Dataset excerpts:
◇ ◇ ◇ ◇ ◇ ◇ ◇

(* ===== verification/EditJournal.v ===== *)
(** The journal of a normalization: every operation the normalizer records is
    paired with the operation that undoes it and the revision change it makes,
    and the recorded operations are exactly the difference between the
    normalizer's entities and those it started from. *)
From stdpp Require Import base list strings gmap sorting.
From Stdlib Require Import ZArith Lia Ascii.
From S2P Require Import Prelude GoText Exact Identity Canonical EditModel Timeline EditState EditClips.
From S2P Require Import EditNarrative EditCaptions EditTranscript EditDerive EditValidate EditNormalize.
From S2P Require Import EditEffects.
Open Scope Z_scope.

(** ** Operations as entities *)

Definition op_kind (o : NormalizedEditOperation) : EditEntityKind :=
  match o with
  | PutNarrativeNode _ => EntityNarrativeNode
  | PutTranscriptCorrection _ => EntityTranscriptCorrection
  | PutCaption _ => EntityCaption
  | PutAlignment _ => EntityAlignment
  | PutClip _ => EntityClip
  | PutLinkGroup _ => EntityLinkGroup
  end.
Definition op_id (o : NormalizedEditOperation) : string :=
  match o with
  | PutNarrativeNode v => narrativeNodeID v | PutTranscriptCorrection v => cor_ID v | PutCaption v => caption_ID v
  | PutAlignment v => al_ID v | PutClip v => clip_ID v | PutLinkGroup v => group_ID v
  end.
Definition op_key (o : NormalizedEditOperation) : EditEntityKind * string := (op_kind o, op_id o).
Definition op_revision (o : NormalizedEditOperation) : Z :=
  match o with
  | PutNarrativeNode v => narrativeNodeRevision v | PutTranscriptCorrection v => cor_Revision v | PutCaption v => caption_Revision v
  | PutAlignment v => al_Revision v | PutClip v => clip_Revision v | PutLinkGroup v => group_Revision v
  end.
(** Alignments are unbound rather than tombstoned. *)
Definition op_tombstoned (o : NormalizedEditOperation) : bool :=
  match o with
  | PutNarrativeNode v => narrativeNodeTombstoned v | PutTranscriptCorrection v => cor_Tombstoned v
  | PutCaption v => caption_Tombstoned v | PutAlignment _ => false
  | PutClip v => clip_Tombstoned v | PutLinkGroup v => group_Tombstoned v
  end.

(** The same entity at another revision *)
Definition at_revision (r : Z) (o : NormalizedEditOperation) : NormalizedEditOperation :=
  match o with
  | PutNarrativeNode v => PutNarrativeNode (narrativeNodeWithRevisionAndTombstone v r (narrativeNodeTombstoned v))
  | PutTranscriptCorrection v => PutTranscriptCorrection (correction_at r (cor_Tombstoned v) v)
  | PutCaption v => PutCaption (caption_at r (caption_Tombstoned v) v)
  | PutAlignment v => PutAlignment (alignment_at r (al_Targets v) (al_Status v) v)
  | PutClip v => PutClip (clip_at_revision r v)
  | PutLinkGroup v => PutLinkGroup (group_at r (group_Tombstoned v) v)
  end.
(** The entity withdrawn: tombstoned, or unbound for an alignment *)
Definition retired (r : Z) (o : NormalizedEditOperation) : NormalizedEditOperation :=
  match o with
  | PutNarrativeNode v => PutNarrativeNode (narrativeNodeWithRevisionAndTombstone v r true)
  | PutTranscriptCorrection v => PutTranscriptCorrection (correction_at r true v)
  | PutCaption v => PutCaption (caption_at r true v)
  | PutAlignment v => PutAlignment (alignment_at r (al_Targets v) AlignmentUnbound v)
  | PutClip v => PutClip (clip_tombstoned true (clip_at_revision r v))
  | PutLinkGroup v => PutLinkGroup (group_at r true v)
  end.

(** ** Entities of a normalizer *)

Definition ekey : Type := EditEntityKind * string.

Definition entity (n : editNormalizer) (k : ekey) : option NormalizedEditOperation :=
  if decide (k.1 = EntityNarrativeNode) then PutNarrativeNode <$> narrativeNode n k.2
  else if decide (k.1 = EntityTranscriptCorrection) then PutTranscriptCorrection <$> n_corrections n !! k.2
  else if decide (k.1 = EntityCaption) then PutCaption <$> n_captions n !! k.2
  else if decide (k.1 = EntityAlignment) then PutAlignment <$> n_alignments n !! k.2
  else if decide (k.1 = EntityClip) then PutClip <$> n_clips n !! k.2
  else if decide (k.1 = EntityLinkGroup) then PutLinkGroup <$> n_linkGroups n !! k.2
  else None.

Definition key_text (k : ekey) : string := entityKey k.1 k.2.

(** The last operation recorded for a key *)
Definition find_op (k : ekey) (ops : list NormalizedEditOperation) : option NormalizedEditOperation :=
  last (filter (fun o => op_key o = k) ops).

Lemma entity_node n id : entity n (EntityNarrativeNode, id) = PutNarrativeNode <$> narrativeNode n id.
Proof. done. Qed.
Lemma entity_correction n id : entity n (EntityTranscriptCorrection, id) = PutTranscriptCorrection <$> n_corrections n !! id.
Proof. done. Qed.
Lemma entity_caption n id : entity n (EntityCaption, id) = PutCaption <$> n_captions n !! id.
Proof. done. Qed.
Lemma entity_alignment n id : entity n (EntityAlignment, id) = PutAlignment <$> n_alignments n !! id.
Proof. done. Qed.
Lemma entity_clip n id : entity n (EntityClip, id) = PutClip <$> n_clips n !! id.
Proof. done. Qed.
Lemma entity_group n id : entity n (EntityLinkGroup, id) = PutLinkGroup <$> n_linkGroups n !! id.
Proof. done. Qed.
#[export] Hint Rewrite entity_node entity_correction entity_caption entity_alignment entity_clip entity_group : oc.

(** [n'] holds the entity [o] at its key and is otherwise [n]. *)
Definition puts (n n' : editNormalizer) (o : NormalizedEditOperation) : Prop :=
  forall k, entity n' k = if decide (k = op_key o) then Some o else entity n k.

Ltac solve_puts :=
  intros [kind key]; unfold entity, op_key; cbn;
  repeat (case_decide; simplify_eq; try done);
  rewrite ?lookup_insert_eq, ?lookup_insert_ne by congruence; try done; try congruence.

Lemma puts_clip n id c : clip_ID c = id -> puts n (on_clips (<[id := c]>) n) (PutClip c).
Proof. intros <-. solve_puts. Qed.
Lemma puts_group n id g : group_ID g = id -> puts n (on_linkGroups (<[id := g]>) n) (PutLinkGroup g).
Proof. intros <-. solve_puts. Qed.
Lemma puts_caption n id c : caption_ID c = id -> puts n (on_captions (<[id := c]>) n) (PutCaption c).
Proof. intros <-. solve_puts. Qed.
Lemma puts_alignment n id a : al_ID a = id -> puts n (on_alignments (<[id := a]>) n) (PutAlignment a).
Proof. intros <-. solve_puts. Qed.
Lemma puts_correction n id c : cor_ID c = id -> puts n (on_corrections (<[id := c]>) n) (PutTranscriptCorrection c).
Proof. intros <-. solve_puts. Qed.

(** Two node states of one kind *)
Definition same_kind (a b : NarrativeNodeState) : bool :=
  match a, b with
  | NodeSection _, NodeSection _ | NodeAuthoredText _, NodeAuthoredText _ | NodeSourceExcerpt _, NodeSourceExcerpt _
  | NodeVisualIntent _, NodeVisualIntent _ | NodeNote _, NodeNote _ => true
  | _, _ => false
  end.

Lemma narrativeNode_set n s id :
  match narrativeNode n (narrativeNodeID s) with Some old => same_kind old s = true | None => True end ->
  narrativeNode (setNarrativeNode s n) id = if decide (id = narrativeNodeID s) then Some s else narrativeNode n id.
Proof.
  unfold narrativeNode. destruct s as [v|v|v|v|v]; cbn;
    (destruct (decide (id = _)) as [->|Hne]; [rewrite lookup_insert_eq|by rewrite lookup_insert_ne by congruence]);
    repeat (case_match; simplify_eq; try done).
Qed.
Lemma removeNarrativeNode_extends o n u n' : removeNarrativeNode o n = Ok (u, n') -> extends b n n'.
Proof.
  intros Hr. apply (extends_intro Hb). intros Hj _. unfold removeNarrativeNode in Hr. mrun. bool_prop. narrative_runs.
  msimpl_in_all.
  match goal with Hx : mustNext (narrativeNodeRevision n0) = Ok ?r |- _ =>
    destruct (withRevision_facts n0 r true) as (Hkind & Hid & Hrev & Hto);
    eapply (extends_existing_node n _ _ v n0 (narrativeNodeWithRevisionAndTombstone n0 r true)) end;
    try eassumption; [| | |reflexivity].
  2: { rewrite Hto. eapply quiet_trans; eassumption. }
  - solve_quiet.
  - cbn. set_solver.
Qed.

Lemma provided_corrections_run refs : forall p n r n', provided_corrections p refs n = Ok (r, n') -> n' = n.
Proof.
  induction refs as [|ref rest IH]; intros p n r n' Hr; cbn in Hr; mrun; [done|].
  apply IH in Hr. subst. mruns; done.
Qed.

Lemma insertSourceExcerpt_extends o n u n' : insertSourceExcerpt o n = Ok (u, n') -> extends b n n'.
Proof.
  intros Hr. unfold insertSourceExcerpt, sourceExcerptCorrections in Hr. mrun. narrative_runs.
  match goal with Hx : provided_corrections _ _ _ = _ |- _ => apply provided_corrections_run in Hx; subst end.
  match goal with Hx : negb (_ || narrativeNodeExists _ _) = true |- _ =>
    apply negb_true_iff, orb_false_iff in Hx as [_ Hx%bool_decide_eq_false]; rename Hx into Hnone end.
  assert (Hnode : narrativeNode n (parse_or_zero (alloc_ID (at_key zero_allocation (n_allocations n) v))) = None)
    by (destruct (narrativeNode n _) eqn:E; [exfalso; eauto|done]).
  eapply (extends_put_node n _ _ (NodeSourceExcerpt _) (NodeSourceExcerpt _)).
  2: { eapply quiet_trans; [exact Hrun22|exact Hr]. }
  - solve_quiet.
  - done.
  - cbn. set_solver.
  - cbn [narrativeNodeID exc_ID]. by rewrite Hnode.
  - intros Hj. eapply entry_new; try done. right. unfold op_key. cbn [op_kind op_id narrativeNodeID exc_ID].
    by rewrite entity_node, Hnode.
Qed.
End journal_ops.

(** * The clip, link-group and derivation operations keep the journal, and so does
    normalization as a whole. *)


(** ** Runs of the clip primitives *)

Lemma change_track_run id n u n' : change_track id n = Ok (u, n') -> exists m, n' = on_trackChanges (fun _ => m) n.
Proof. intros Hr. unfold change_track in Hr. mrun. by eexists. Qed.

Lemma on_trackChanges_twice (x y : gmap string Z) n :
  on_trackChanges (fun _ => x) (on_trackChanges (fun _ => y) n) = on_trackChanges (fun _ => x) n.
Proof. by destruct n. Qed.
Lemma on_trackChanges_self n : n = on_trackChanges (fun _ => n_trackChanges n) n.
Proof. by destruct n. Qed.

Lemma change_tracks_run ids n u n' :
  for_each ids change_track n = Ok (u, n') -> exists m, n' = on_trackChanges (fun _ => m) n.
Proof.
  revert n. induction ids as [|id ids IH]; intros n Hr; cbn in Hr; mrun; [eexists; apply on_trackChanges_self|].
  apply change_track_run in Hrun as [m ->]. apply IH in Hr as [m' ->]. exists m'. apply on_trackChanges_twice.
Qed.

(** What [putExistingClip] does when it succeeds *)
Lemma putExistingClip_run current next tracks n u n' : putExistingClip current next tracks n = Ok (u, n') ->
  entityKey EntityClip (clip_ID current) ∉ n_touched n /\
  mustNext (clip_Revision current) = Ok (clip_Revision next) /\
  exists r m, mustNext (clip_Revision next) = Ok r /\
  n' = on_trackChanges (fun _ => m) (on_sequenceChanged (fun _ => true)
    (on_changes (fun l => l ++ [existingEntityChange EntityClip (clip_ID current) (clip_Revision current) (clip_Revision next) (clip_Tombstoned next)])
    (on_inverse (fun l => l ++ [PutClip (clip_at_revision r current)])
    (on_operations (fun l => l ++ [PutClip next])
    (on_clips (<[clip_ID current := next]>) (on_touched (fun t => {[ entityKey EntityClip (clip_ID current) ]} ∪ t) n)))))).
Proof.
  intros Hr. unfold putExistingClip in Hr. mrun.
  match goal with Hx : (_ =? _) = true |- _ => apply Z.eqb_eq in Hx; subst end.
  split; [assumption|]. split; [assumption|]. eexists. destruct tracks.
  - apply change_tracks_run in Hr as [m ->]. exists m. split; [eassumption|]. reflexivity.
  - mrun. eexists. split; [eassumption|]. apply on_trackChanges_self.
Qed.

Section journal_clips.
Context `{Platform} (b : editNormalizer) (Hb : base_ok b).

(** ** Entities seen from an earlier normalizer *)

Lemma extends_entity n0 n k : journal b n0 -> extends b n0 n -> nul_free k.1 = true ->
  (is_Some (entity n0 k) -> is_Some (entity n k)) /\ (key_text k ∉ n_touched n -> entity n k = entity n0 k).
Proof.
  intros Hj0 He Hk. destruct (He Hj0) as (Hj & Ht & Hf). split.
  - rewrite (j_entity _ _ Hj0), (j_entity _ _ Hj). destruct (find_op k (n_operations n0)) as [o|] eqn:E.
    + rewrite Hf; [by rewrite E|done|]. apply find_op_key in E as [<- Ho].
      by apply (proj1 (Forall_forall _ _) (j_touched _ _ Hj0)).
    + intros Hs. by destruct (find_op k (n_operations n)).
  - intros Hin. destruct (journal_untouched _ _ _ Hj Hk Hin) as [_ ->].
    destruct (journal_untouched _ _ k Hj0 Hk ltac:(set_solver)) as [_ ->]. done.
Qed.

◇ ◇ ◇ ◇ ◇ ◇ ◇

Find every line in the records that uses the string "refs", then copy it.

### Response to the task:
Lemma provided_corrections_run refs : forall p n r n', provided_corrections p refs n = Ok (r, n') -> n' = n.
  induction refs as [|ref rest IH]; intros p n r n' Hr; cbn in Hr; mrun; [done|].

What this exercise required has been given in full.